The present invention generally relates to wireless communication networks, and particularly relates to improving communication performance in wireless communication networks employing Automatic Repeat Request (ARQ) retransmission mechanisms, such as the Hybrid ARQ (H-ARQ) mechanism used in cdma2000-based wireless communication networks.
Limiting per-user interference levels in wireless communication networks employing Code Division Multiple Access (CDMA) increases the number of users that can be supported simultaneously, and improves reception conditions for all users. Maintaining each user's reverse link transmit power to a minimum level needed for satisfactory communication performance stands as a primary limiting mechanism, and CDMA-based networks commonly rely on so-called outer-loop and inner-loop power controls to control the transmit power used on various forward and reverse link radio channels.
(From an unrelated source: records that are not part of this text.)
Definition re_d {R} (k : Z -> list ascii -> option R) (s : list ascii) : option R :=
  orelse (two_chars (digit_in 3 3) (digit_in 0 1) k s)
  (orelse (two_chars (digit_in 1 2) (digit_in 0 9) k s)
  (orelse (two_chars (digit_in 0 0) (digit_in 1 9) k s)
  (orelse (one_char (digit_in 1 9) k s)
          (two_chars blank (digit_in 1 9) k s)))).

Definition re_m {R} (k : Z -> list ascii -> option R) (s : list ascii) : option R :=
  orelse (two_chars (digit_in 1 1) (digit_in 0 2) k s)
  (orelse (two_chars (digit_in 0 0) (digit_in 1 9) k s)
          (one_char (digit_in 1 9) k s)).

Definition re_Y {R} (k : Z -> list ascii -> option R) (s : list ascii) : option R :=
  match s with
  | c1 :: c2 :: c3 :: c4 :: rest =>
      match digit_of c1, digit_of c2, digit_of c3, digit_of c4 with
      | Some a, Some b, Some c, Some d =>
          k (1000 * a + 100 * b + 10 * c + d) rest
      | _, _, _, _ => None
      end
  | _ => None
  end.

Definition slash {R} (k : list ascii -> option R) (s : list ascii) : option R :=
  match s with
  | c :: rest => if Ascii.eqb c "/"%char then k rest else None
  | [] => None
  end.

(** The match of the whole format at the start of the string: the three
    groups and the unconverted remainder. *)
Definition match_dmy (s : list ascii) : option (Timestamp * list ascii) :=
  re_d (fun d => slash (re_m (fun m => slash (re_Y (fun y rest =>
    Some (mkTimestamp y m d, rest)))))) s.

Inductive ParseError : Type := ValueError | OutOfBoundsDatetime.

(** [strptime] with the format ["%d/%m/%Y"]: the format must match, no
    data may remain, the fields must denote a calendar date, and the
    date must fit the timestamp range. *)
Definition strptime_dmy (s : string) : Timestamp + ParseError :=
  match match_dmy (list_ascii_of_string s) with
  | Some (t, []) =>
      if valid_dateb t
      then if in_bounds t then inl t else inr OutOfBoundsDatetime
      else inr ValueError
  | Some (_, _ :: _) => inr ValueError
  | None => inr ValueError
  end.

(** [pd.to_datetime(cell, format="%d/%m/%Y", errors="coerce")]: a
    missing cell stays missing and every error becomes [NaT]. *)
Definition to_datetime (cell : option string) : option Timestamp :=
  match cell with
  | None => None
  | Some s => match strptime_dmy s with inl t => Some t | inr _ => None end
  end.

(** The text of a date under ["%d/%m/%Y"]: two digits, two digits, four
    digits. *)
Definition digit_char (n : Z) : ascii := ascii_of_N (Z.to_N (48 + n)).

Definition two_digits (n : Z) : list ascii :=
  [digit_char (n / 10); digit_char (n mod 10)].

Definition four_digits (n : Z) : list ascii :=
  [digit_char (n / 1000); digit_char (n / 100 mod 10);
   digit_char (n / 10 mod 10); digit_char (n mod 10)].

Definition strftime_dmy (t : Timestamp) : string :=
  string_of_list_ascii
    (two_digits (day t) ++ "/"%char :: two_digits (month t)
       ++ "/"%char :: four_digits (year t)).





(** ** Grouping

    [groupby(keys)] with the defaults [sort=True] and [dropna=True]:
    rows with a missing key are left out, the groups come in increasing
    key order, and the rows of a group keep the order of the frame. *)

Section GroupBy.
Context {K : Type} `{Ord K} {A : Type}.

(** Insertion into a strictly increasing list, duplicates not repeated. *)
Fixpoint insert_key (k : K) (l : list K) : list K :=
  match l with
  | [] => [k]
  | k' :: l' =>
      match cmp k k' with
      | Lt => k :: l
      | Eq => l
      | Gt => k' :: insert_key k l'
      end
  end.

Definition sort_uniq (l : list K) : list K := fold_right insert_key [] l.

Variable key : A -> option K.

Definition dropna_keys (df : list A) : list K :=
  flat_map (fun r => match key r with Some k => [k] | None => [] end) df.

Definition has_key (k : K) (r : A) : bool :=
  match key r with Some k' => eqb_ord k' k | None => false end.

Definition group_keys (df : list A) : list K := sort_uniq (dropna_keys df).

Definition groupby (df : list A) : list (K * list A) :=
  map (fun k => (k, filter (has_key k) df)) (group_keys df).

(** Strictly increasing lists. *)
Definition increasing (l : list K) : Prop :=
  StronglySorted (fun a b => cmp a b = Lt) l.

End GroupBy.

(** ** Column aggregations: ["sum"] and ["mean"] skip missing cells *)

Definition notnull {V} (col : list (option V)) : list V :=
  flat_map (fun c => match c with Some v => [v] | None => [] end) col.

Definition total (vs : list Qc) : Qc := fold_left Qcplus vs (Q2Qc 0).

Definition Qc_of_nat (n : nat) : Qc := Q2Qc (inject_Z (Z.of_nat n)).

(** The sum of a column with no value is 0. *)
Definition col_sum (col : list (option Qc)) : Qc := total (notnull col).

(** The mean of a column with no value is missing. *)
Definition col_mean (col : list (option Qc)) : option Qc :=
  match notnull col with
  | [] => None
  | vs => Some (Qcdiv (total vs) (Qc_of_nat (List.length vs)))
  end.

Definition total_Z (vs : list Z) : Z := fold_left Z.add vs 0.

(** ** The frames of the script *)

(** A row of the loaded CSV, by the column names the script uses;
    [Job_No] is the column ["Job #"], [Pre_Filing_Date] the column
    ["Pre- Filing Date"], and [indicator c] the cell of the column named
    [c], for the twelve job-type columns. *)
Record Filing : Type := mkFiling {
  Borough : option string;
  Job_Type : option string;
  Job_Status : option string;
  Approved : option string;
  Job_No : option Z;
  Building_Type : option string;
  Pre_Filing_Date : option string;
  BUILDING_CLASS : option string;
  Job_Description : option string;
  Fully_Paid : option string;
  GIS_LATITUDE : option Qc;
  GIS_LONGITUDE : option Qc;
  Initial_Cost : option Qc;
  indicator : string -> option string
}.

(** A row of [df_pandas] once the column [Date_Approved] is set. *)
Record Dated : Type := mkDated {
  filing : Filing;
  Date_Approved : option Timestamp
}.

(** The cells of the eleven key columns, in the order of the [groupby]
    list, and a key with no missing cell. *)
Definition KeyCells : Type :=
  option string * option string * option string * option string * option Z
  * option string * option string * option string * option string
  * option Timestamp * option string.

Definition Key : Type :=
  string * string * string * string * Z
  * string * string * string * string * Timestamp * string.

Definition dropna_key (c : KeyCells) : option Key :=
  match c with
  | (Some a1, Some a2, Some a3, Some a4, Some a5, Some a6, Some a7, Some a8,
     Some a9, Some a10, Some a11) =>
      Some (a1, a2, a3, a4, a5, a6, a7, a8, a9, a10, a11)
  | _ => None
  end.

Definition cells_of_key (k : Key) : KeyCells :=
  match k with
  | (a1, a2, a3, a4, a5, a6, a7, a8, a9, a10, a11) =>
      (Some a1, Some a2, Some a3, Some a4, Some a5, Some a6, Some a7, Some a8,
       Some a9, Some a10, Some a11)
  end.

(** A row over the fourteen columns the aggregation reads and writes. *)
Record AggRow : Type := mkAggRow {
  agg_keys : KeyCells;
  agg_GIS_LATITUDE : option Qc;
  agg_GIS_LONGITUDE : option Qc;
  agg_Initial_Cost : option Qc
}.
As an example, the reverse link data signal from a given user (mobile station) is received at a network base station and its received signal strength is compared to an outer loop power control target. If the signal strength is above the target, the base station sends a “down” command to the user, or sends an “up” command if the signal strength is below the target. The comparisons and up/down command transmissions occur at a defined inner loop power control rate, which usually is many times per second. The outer loop control target usually is adjusted at some slower outer loop power control rate based on a measured or estimated Frame Error Rate (FER) determined for the received signal.
Applying ARQ mechanisms within the above context offers the opportunity to further minimize each user's transmit power. For example, recent revisions of the IS-2000 standards for CDMA2000 wireless communication networks introduced higher-rate reverse link packet data channels employing H-ARQ. A data transmission based on H-ARQ comprises whatever number of transmissions of a given data packet are needed for successful receipt, but usually subject to some limit on the number of retransmissions. More particularly, the H-ARQ method adopted for the Reverse Packet Data Channels (R-PDCHs) used in later revisions of the IS-2000 standards use multiple transmissions that yield gradually decreasing statistical reception error rates.
For example, a H-ARQ control mechanism may define a three-try transmission sequence having an ending or cumulative target FER of 1%. A given data packet (or sub packet) might be transmitted from a mobile station according to a three-try ARQ transmission sequence that uses different target FERs for the different subpacket transmissions in the sequence, such that the overall FER for all subpackets terminated at the first, second, or third ARQ transmissions is 1%. (Other FER calculations can be used, of course.) Generally the FER target used for the first and/or second subpackets is higher with the advantage being that the target signal strengths required for these transmissions are relatively low compared to a non-ARQ single transmission target of 1%. Thus, to the extent that the second or third transmissions in the defined ARQ transmission sequence are not always needed for successful data reception, the overall transmit power of the mobile station can be kept lower than would be needed absent the use of ARQ.
The use of ARQ carries with it certain disadvantages as well. For example, because high FERs and/or lower transmit power typically are used at least for the initial sub packet transmission by a mobile station, the likelihood is that the transmission will not be received correctly, requiring one or more retransmissions of that same data. Transmitting the same data multiple times lowers the effective reverse link data rate. Indeed, an average of 2.2 ARQ transmissions per sub packet have been observed for CDMA2000 systems in exemplary simulation environments, meaning that a peak data rate of 1.8 Mbps more typically yields a lower effective data rate of about 818 Kbps (1.8 Mbps/2.2 transmissions).